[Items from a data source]

------------------------------------

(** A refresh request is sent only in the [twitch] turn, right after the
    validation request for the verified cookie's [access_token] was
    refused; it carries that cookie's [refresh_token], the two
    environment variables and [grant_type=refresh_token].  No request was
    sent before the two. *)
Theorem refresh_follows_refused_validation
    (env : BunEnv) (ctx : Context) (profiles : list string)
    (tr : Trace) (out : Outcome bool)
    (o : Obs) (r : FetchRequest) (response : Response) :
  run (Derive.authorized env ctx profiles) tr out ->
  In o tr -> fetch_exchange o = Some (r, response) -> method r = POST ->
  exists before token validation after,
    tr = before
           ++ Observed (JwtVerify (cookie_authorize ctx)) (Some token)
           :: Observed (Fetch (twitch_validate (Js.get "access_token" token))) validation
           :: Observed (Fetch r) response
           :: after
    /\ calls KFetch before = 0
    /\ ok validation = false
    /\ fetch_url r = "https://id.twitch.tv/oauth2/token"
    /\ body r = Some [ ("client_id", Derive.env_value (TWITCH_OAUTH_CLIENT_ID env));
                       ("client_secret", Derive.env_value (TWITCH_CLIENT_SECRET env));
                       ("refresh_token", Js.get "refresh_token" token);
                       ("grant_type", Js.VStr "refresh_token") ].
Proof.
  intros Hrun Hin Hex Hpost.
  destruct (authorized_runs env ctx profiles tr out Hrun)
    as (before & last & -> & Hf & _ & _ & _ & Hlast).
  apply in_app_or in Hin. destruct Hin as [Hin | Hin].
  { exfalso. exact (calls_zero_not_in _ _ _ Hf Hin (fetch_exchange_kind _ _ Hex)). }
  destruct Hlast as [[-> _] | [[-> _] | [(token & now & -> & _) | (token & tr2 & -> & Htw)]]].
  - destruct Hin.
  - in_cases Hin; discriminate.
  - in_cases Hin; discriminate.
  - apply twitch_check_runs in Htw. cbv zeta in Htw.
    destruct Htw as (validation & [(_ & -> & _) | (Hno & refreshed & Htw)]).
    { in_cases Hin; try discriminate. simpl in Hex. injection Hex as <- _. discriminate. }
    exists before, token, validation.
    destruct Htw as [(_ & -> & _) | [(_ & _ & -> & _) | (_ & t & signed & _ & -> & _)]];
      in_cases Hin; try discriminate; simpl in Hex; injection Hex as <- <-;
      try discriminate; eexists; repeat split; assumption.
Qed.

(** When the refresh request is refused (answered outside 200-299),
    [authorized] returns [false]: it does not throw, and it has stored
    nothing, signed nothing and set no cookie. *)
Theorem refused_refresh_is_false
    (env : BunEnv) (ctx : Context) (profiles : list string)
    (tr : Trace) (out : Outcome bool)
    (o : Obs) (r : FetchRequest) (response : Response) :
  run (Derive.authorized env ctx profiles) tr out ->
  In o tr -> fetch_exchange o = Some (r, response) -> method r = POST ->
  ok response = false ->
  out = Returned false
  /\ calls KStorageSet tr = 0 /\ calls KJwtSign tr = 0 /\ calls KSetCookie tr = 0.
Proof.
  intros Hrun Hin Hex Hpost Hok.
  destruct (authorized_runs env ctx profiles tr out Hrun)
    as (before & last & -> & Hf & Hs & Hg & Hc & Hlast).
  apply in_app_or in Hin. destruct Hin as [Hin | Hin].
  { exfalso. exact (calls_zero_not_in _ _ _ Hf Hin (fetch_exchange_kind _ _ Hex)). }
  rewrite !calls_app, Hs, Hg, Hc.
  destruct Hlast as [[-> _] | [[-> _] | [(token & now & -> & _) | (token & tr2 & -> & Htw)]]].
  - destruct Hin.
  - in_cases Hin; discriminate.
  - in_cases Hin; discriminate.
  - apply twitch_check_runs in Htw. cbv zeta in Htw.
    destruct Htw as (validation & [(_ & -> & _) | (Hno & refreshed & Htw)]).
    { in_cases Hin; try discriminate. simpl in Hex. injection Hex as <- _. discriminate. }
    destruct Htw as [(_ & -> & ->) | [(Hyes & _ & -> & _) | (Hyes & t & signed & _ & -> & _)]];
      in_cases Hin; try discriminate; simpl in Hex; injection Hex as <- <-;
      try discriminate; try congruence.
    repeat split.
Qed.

------------------------------------

Problem requirements
Please find every line in the records that contains the word "before", and copy it out.

Task answer
    sent before the two. *)
  exists before token validation after,
    tr = before
    /\ calls KFetch before = 0
    as (before & last & -> & Hf & _ & _ & _ & Hlast).
    exists before, token, validation.
    as (before & last & -> & Hf & Hs & Hg & Hc & Hlast).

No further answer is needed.